Anwar Abbas Kenang Faisal Basri: Ilmuan Pejuang yang dimaksud Tidak Hanya Berhenti pada Kata

JAKARTA – Wakil Ketua Umum Majelis Ulama Indonesia (MUI) Anwar Abbas menilai, Indonesia sangat kehilangan sosok mendiang Faisal Basri yang tersebut meninggal dunia pada Kamis (5/9/2024) dini hari.

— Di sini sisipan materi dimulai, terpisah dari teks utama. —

(** Only these parts of the state matter for the invariant. *)
Lemma proxy_ok_ext p q joined :
  proxy_ok p joined -> completed q = completed p -> callers q = callers p -> gone q = gone p ->
  answers q = answers p -> rc q = rc p -> proxy_ok q joined.
Proof. intros [] E1 E2 E3 E4 E5. constructor; rewrite ?E1, ?E2, ?E3, ?E4, ?E5; done. Qed.
Lemma cancel_ok p joined : proxy_ok p joined -> proxy_ok (cancel p) joined.
Proof. intros H. by eapply proxy_ok_ext. Qed.

Lemma gone_ok c p joined :
  proxy_ok p joined ->
  proxy_ok (Proxy (completed p) (callers p) (c :: gone p) (answers p) (response p) (rc p) (cancelled p)) joined.
Proof.
  intros []. constructor; simpl; try done.
  - intros c' ? ?. destruct (po_wait0 c'); [done..|by left|]. right. by right.
  - intros c' ? ?. destruct (po_done0 c'); [done..|by left|]. right. by right.
Qed.

Lemma closed_ok c p joined :
  (completed p = false -> open_ok p joined) -> (completed p = true -> proxy_ok p joined) ->
  c ∈ gone p -> proxy_ok (closed c p) joined.
Proof.
  intros Ho Hd Hg. unfold closed. destruct (completed p) eqn:Ec.
  { rewrite orb_true_r. by apply Hd. }
  specialize (Ho eq_refl). destruct Ho as [Hn Ha Hw Ho Hs]. rewrite Ha. cbn [fmap list_fmap].
  rewrite bool_decide_eq_false_2 by (intros H; by apply elem_of_nil in H). cbn [orb].
  set (rest := List.filter (fun c' => negb (Nat.eqb c' c)) (callers p)).
  assert (forall c', c' ∈ rest <-> c' ∈ callers p /\ c' <> c) as Hr.
  { intros c'. unfold rest. rewrite filter_In, negb_true_iff, Nat.eqb_neq. done. }
  set (p' := Proxy _ rest _ _ _ _ _).
  assert (open_ok p' joined) as Hop.
  { constructor; simpl; try done.
    - apply NoDup_ListNoDup, List.NoDup_filter, NoDup_ListNoDup, Hn.
    - intros c' Hj. rewrite Hr. destruct (decide (c' = c)) as [->|]; [by right|].
      destruct (Hw c' Hj); auto.
    - intros c' [H _]%Hr. by apply Ho. }
  destruct rest as [|c1 rest'] eqn:Er.
  - apply cancel_ok, finish_ok; [done|done|]. intros ?. unfold blen. simpl. lia.
  - apply ok_of_open; done.
Qed.

Lemma add_ok c p joined :
  (completed p = false -> open_ok p joined) -> (completed p = true -> proxy_ok p joined) ->
  proxy_ok (snd (add c p)) (if completed p then joined else c :: joined).
Proof.
  intros Ho Hd. unfold add. destruct (completed p) eqn:Ec; [by apply Hd|].
  destruct (Ho eq_refl) as [Hn Ha Hw Hon Hs]. cbn [snd].
  set (l := if bool_decide (c ∈ callers p) then callers p else callers p ++ [c]).
  assert (NoDup l /\ c ∈ l /\ forall c', c' ∈ l -> c' ∈ callers p \/ c' = c) as (Hl & Hcl & Hin).
  { unfold l. case_bool_decide; [by auto|]. split; [|set_solver].
    apply NoDup_app. split; [done|]. split; [|apply NoDup_singleton]. set_solver. }
  assert (forall c', c' ∈ callers p -> c' ∈ l) as Hsub by (unfold l; case_bool_decide; set_solver).
  set (p' := Proxy false l _ _ _ _ _).
  assert (open_ok p' (c :: joined)) as Hop.
  { constructor; simpl; try done.
    - intros c' [->|Hj]%elem_of_cons; [by left|]. destruct (Hw c' Hj); auto.
    - intros c' [H| ->]%Hin; [right; by apply Hon|left]. }
  case_bool_decide as Hg.
  - by apply closed_ok.
  - apply ok_of_open; [done| |done]. simpl. intros E. rewrite E in Hcl. by apply elem_of_nil in Hcl.
Qed.

Lemma proxy_step_ok p joined ev :
  proxy_ok p joined -> let st := proxy_track (p, joined) ev in proxy_ok st.1 st.2.
Proof.
  intros Hok. assert (completed p = false -> open_ok p joined) as Hop by (intros; by apply open_of).
  assert (forall r, (0 <= MAX_RESP_BYTES cfg -> blen (g_body r) <= MAX_RESP_BYTES cfg) ->
    proxy_ok (finish r p) joined) as Hfin.
  { intros r Hr. destruct (completed p) eqn:E; [by rewrite finish_completed|]. by apply finish_ok; auto. }
  assert (forall s, proxy_ok (finish (failure s) p) joined) as Hfail
    by (intros s; apply Hfin; intros; unfold blen; simpl; lia).
  destruct ev as [c|c|c|s h|d| | |]; cbn [proxy_track proxy_step fst snd].
  - by apply add_ok.
  - by apply gone_ok.
  - pose proof (gone_ok c p joined Hok) as Hg. cbv zeta. case_bool_decide; [|done].
    apply closed_ok; [intros; by apply open_of|done|by left].
  - case_bool_decide; [done|]. destruct Hok. constructor; simpl; try done.
  - destruct (response p); [|done]. destruct (completed p) eqn:Ec; [done|].
    destruct (_ >? _) eqn:E; bool_to_prop; [by apply cancel_ok|].
    destruct Hok. constructor; simpl; try done; rewrite ?Ec in *; done.
  - destruct (response p) as [[s h]|]; [|done]. cbv zeta. apply Hfin. simpl. apply (po_size _ _ Hok).
  - destruct (response p); [|done]. by apply cancel_ok.
  - done.
Qed.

Baginya, Faisal merupakan sosok ilmuan pejuang yang digunakan kerap melontarkan kritik terhadap penguasa.
Ia menilai, Indonesia berduka menghadapi berpulangnya Faisal, dosen sekaligus ekonom senior yang mana dihormati. Dia menuturkan, Faisal tak kenal lelah untuk mengedukasi warga pada forum-forum diskusi.

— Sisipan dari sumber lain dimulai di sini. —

Lemma destroy_ok i sl c : conn_ok i sl c -> conn_ok i sl (destroy i c).
Proof.
  intros H. pose proof (on_exchange_ok i (PDestroyed i) c sl H ltac:(done)) as Hx. unfold destroy.
  eapply reflag_conn_ok; [exact Hx|try done..]. intros Ho. by apply (open_listeners i sl _ Hx).
Qed.

Lemma emit_close_ok i sl c : conn_ok i sl c -> conn_ok i sl (emit_close i c).
Proof.
  intros H. pose proof (destroy_ok i sl c H) as Hd. unfold emit_close.
  eapply reflag_conn_ok; [exact Hd|try done..]. unfold exchange_open, close_listeners.
  destruct Hd as [_ Hs _]. unfold stage_ok in Hs. destruct (cn_stage (destroy i c)) as [| |u p|] eqn:E; cbn [cn_stage];
    rewrite ?E; try done. cbn [cn_listeners]. rewrite negb_true_iff. intros Hc. right. destruct Hs as (_ & _ & _ & Hp & _).
  by rewrite bool_decide_eq_true_2 by (by apply open_caller).
Qed.

Lemma listener_exchange_ok i sl c l :
  conn_ok i sl c -> cn_listeners c = CloseExchange :: l ->
  conn_ok i sl (pop_listener (on_exchange (PClosed i) c)).
Proof.
  intros H El. pose proof (on_exchange_ok i (PClosed i) c sl H ltac:(done)) as Hx.
  eapply reflag_conn_ok; [exact Hx|try done..].
  - intros _. apply Hx. destruct (on_exchange_same (PClosed i) c) as (_ & _ & _ & _ & _ & _ & -> & _). by rewrite El.
  - unfold exchange_open, pop_listener, on_exchange. destruct H as [_ Hs _]. unfold stage_ok in Hs.
    destruct (cn_stage c) eqn:E; cbn [cn_stage set_stage]; rewrite ?E; try done.
    by rewrite closing_completes by apply Hs.
Qed.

“Terkadang di keadaan sakit pun beliau tetap saja hadir pada acara pada mana beliau diminta untuk menjadi narasumber. Bahkan dalam suatu kesempatan beliau saya lihat hanya saja tampil beberapa menit sekadar kemudian terpaksa turun dari podium akibat tidaklah mampu menahan sakit untuk kembali ke tempat penginapannya bagi beristirahat,” ucapannya pada keterangannya, Kamis (5/9/2024).

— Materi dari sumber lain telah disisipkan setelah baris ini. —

(* ===== verification/RelayStart.v ===== *)
(** * Start-up of the relay ([ohttp-relay/server.js])

    The settings, the checks of the gateway's URL, the choice of the redemption
    store, and the last line of a relay that dies. The theorem says what a relay
    that serves has made sure of, and how one that does not has ended. *)
From S2P Require Import Prelude JsMap JsText JsJson AppAttest KeyCache Http Startup.
From S2P Require Import Relay.

(** A parsed URL with what the relay reads of it. *)
Record url := Url {
  u_protocol : string; u_host : string; u_hostname : string; u_port : string; u_pathname : string }.

Inductive redemption_store :=
| MemoryStore (maxKeys : Z)
| AzureStore (connection table : string).

Record process := Process {
  PORT : option Z;
  gw : url;
  (** The settings of [Relay]; [None] when one of the numbers is [NaN]. *)
  settings : option Relay.relay_config;
  GW_TIMEOUT_MS : option Z;
  ISSUER_KEYS_URL : string;
  ISSUER_KEYS_TTL_MS : option Z;
  TOKEN_PSS_SALT_LEN : option Z;
  redemption : redemption_store;
  cfgGw : option url;
}.

Section start.
(** [new URL(s)], and [TableClient.fromConnectionString]. *)
Context (URL_parse : string -> option url).
Context (fromConnectionString : string -> string -> result exn unit).

(** [gw.port || 443]. *)
Definition port_of (u : url) : Z := if nonempty (u_port u) then default 443 (parse_int (u_port u)) else 443.

Definition relay_settings (e : environment) (gw : url) : option Relay.relay_config :=
  maxBody ← env_int e "MAX_BODY_BYTES" "65536";
  maxResp ← env_int e "MAX_RESP_BYTES" "5000000";
  rpm ← env_int e "RATE_LIMIT_RPM" "120";
  window ← env_int e "RATE_WINDOW_MS" "60000";
  maxInflight ← env_int e "MAX_INFLIGHT" "256";
  maxKeys ← env_int e "RATE_MAX_KEYS" "100000";
  configTtl ← env_int e "CONFIG_TTL_MS" "120000";
  Some {|
    Relay.MAX_BODY := maxBody;
    Relay.MAX_RESP_BYTES := maxResp;
    Relay.RATE_LIMIT_RPM := rpm;
    Relay.RATE_WINDOW_MS := window;
    Relay.MAX_INFLIGHT := maxInflight;
    Relay.RATE_MAX_KEYS := maxKeys;
    Relay.TRUSTED_CLIENT_IP_HEADER := js_lower (env_or e "TRUSTED_CLIENT_IP_HEADER" "");
    Relay.CLIENT_AUTH_MODE := js_lower (env_or e "CLIENT_AUTH_MODE" "off");
    Relay.CLIENT_SECRET := env_or e "CLIENT_SECRET" "";
    Relay.CLIENT_AUTH_HEADER := js_lower (env_or e "CLIENT_AUTH_HEADER" "x-columbia-token");
    Relay.RELAY_GATEWAY_SECRET := env_or e "RELAY_GATEWAY_SECRET" "";
    Relay.REQUIRE_FDID := env_or e "REQUIRE_FDID" "";
    Relay.FDID_HEADER := js_lower (env_or e "FDID_HEADER" "x-azure-fdid");
    Relay.CONFIG_TTL_MS := configTtl;
    Relay.GATEWAY_HOST := u_hostname gw;
    Relay.GATEWAY_PORT := port_of gw;
    Relay.GATEWAY_PATH := u_pathname gw
  |}.

(** The guard of [memoryRedemptionStore]. *)
Definition memoryRedemptionStore (maxKeys : option Z) : result exn redemption_store :=
  match maxKeys with
  | Some n => if isSafe n && (1 <=? n) then Ok (MemoryStore n) else Throw (Err "redemption_capacity_invalid")
  | None => Throw (Err "redemption_capacity_invalid")
  end.
Definition choose_store (e : environment) : result exn redemption_store :=
  let connection := env_or e "REDEMPTION_CONNECTION_STRING" "" in
  let table := env_or e "REDEMPTION_TABLE" "columbiaredemptions" in
  if nonempty connection
  then match fromConnectionString connection table with
       | Ok _ => Ok (AzureStore connection table)
       | Throw x => Throw x
       end
  else memoryRedemptionStore (env_int e "REDEMPTION_MAX_KEYS" "5000000").

(** The URL of the key configuration: the gateway's own host unless overridden. *)
Definition GATEWAY_CONFIGS_URL (e : environment) (gw : url) : string :=
  env_or e "GATEWAY_CONFIGS_URL" (u_protocol gw +:+ "//" +:+ u_host gw +:+ "/ohttp-configs").

Definition relay_start (e : environment) : boot process :=
  match URL_parse (default "undefined" (e "GATEWAY_URL")) with
  | None => Exits 1 (fatal "gateway_url_invalid")
  | Some gw =>
      if negb (String.eqb (u_protocol gw) "https:") then Exits 1 (fatal "gateway_not_https")
      else match choose_store e with
      | Throw x => Dies x
      | Ok store =>
          let ttl := env_int e "ISSUER_KEYS_TTL_MS" "300000" in
          if negb (safe_from 1 ttl) then Dies (Err "issuer_cache_configuration")
          else Serves {|
            PORT := env_int e "PORT" "8080";
            gw := gw;
            settings := relay_settings e gw;
            GW_TIMEOUT_MS := env_int e "GW_TIMEOUT_MS" "15000";
            ISSUER_KEYS_URL := env_or e "ISSUER_KEYS_URL" "";
            ISSUER_KEYS_TTL_MS := ttl;
            TOKEN_PSS_SALT_LEN := env_int e "TOKEN_PSS_SALT_LEN" "48";
            redemption := store;
            cfgGw := URL_parse (GATEWAY_CONFIGS_URL e gw)
          |}
      end
  end.

(** C36. A relay that serves forwards over https to the host its environment names, and
    remembers spent tokens in the table it was given, or, without one, in a bounded
    memory; and every way of not serving is one of four: no URL or one that is not
    https, which are logged and end the process with 1, a store that cannot be
    opened or has no capacity, or a key cache without a lifetime. *)
Theorem relay_starts_safely (e : environment) :
  match relay_start e with
  | Serves p =>
      URL_parse (default "undefined" (e "GATEWAY_URL")) = Some (gw p) /\ u_protocol (gw p) = "https:" /\
      (forall cfg, settings p = Some cfg ->
         Relay.GATEWAY_HOST cfg = u_hostname (gw p) /\ Relay.GATEWAY_PATH cfg = u_pathname (gw p)) /\
      match redemption p with
      | MemoryStore n => env_or e "REDEMPTION_CONNECTION_STRING" "" = "" /\ 1 <= n <= MAX_SAFE_INTEGER
      | AzureStore c t => c = env_or e "REDEMPTION_CONNECTION_STRING" "" /\ c <> "" /\ t <> "" /\
          fromConnectionString c t = Ok tt
      end /\
      exists ttl, ISSUER_KEYS_TTL_MS p = Some ttl /\
        KeyCache.config_ok {| kc_url := nonempty (ISSUER_KEYS_URL p); kc_ttlMs := ttl; kc_backoffMs := 5000 |} = true
  | Exits code line =>
      code = 1 /\ Relay.safeLogFields line = line /\
      forall gw, URL_parse (default "undefined" (e "GATEWAY_URL")) = Some gw -> u_protocol gw <> "https:"
  | Dies x =>
      choose_store e = Throw x \/ x = Err "issuer_cache_configuration"
  end.
Proof.
  unfold relay_start. destruct (URL_parse _) as [u|] eqn:Eu; [|split_and!; [done|reflexivity|done]].
  destruct (String.eqb (u_protocol u) "https:") eqn:Ep; cbn [negb].
  2:{ split_and!; [done|reflexivity|]. intros gw [= <-]. by apply String.eqb_neq. }
  apply String.eqb_eq in Ep. destruct (choose_store e) as [store|x] eqn:Es; [|by left].
  destruct (safe_from 1 _) eqn:Et; cbn [negb]; [|by right]. cbn [gw settings redemption ISSUER_KEYS_TTL_MS ISSUER_KEYS_URL].
  split; [done|]. split; [done|]. split; [|split].
  - intros cfg. unfold relay_settings. intros H. repeat (apply bind_Some in H as (? & _ & H)). by injection H as <-.
  - revert Es. unfold choose_store, memoryRedemptionStore.
    destruct (nonempty (env_or e "REDEMPTION_CONNECTION_STRING" "")) eqn:En.
    + apply nonempty_true in En. destruct (fromConnectionString _ _) as [[]|] eqn:Ef; [|done]. intros [= <-].
      split_and!; [done|done|by apply env_or_nonempty|done].
    + destruct (env_int e "REDEMPTION_MAX_KEYS" _) as [n|]; [|done]. destruct (isSafe n && (1 <=? n)) eqn:Eg; [|done]. intros [= <-]. split.
      * destruct (env_or e "REDEMPTION_CONNECTION_STRING" ""); [done|discriminate En].
      * unfold isSafe in Eg. bool_to_prop. lia.
  - apply safe_from_true in Et as (z & -> & Hz). exists z. split; [done|].
    unfold KeyCache.config_ok, isSafe. cbn [kc_ttlMs kc_backoffMs].
    rewrite !andb_true_iff, !negb_true_iff, !Z.leb_le, !Z.ltb_ge. unfold MAX_SAFE_INTEGER in *. lia.
Qed.
End start.

(** ** The last line of a relay that dies *)

(** What is thrown, as the handlers read it: the [code] and [name] of an error, or
    [undefined] of anything else. *)
Record thrown := Thrown { th_code : option json; th_name : option json }.
Definition crash_line (event : string) (t : thrown) : log_fields :=
  ("event", JStr event) ::
  (match th_code t with Some c => [("code", c)] | None => [] end ++
   match th_name t with Some n => [("errorType", n)] | None => [] end).
Definition uncaughtException (t : thrown) : boot process := Exits 1 (crash_line "uncaught_exception" t).
(** A reason that is no [Error] is wrapped in one. *)
Definition unhandledRejection (reason : option thrown) : boot process :=
  Exits 1 (crash_line "unhandled_rejection"
    (match reason with Some t => t | None => Thrown None (Some (JStr "Error")) end)).

(** ** Witness: the least environment *)
Module Boot.
Definition gateway : url :=
  Url "https:" "gw.example:8443" "gw.example" "8443" "/gateway".
Definition parse (s : string) : option url :=
  if String.eqb s "https://gw.example:8443/gateway" then Some gateway
  else if String.eqb s "http://gw.example/" then Some (Url "http:" "gw.example" "gw.example" "" "/")
  else None.
Definition no_table (connection table : string) : result exn unit := Throw (Err "connection string").
Definition relay_env : environment := env_of [("GATEWAY_URL", "https://gw.example:8443/gateway"); ("MAX_INFLIGHT", "64")].

Example relay_serves :
  match relay_start parse no_table relay_env with
  | Serves p => redemption p = MemoryStore 5000000 /\
      match settings p with
      | Some cfg => Relay.MAX_INFLIGHT cfg = 64 /\ Relay.GATEWAY_PORT cfg = 8443 /\ Relay.RATE_LIMIT_RPM cfg = 120 /\
          Relay.CLIENT_AUTH_MODE cfg = "off"
      | None => False
      end
  | _ => False
  end.
Proof. vm_compute. done. Qed.
Example relay_refuses_http :
  relay_start parse no_table (env_of [("GATEWAY_URL", "http://gw.example/")])
  = Exits 1 (fatal "gateway_not_https").
Proof. reflexivity. Qed.
(** A bound that is no number: the relay serves, with a limit no comparison
    exceeds. *)
Example relay_unbounded :
  match relay_start parse no_table
      (env_of [("GATEWAY_URL", "https://gw.example:8443/gateway"); ("MAX_BODY_BYTES", "unlimited")]) with
  | Serves p => settings p = None
  | _ => False
  end.
Proof. vm_compute. done. Qed.
End Boot.

Lemma relay_starts_safely_witness :
  match relay_start Boot.parse Boot.no_table Boot.relay_env with
  | Serves p => u_protocol (gw p) = "https:"
  | _ => False
  end.
Proof.
  pose proof (relay_starts_safely Boot.parse Boot.no_table Boot.relay_env) as H.
  destruct (relay_start Boot.parse Boot.no_table Boot.relay_env) as [p|c l|x] eqn:E.
  - apply H.
  - vm_compute in E. discriminate.
  - vm_compute in E. discriminate.
Defined.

Faisal Basri, kata dia, terkenal sebagai manusia dosen lalu ekonom yang tersebut sangat kritis kemudian analisis. Bahkan, kata dia, argumentasi Faisal kerap dibangun di tempat menghadapi landasan teoritis yang tersebut kuat serta mampu dipertanggungjawabkan.
“Dia termasuk ilmuan yang tersebut langka yang mana berani menyampaikan pendapat-pendapatnya di dalam depan publik, meskipun hal demikian menentang arus. Sehingga terkadang kita lihat bukanlah ia yang digunakan takut dengan komentarnya yang digunakan menyengat rezim itu, tapi panitia yang dimaksud mengundangnya sebagai pembicaralah yang tersebut ketar-ketir mendengar kritikannya yang mana pedas tersebut,” ungkapnya.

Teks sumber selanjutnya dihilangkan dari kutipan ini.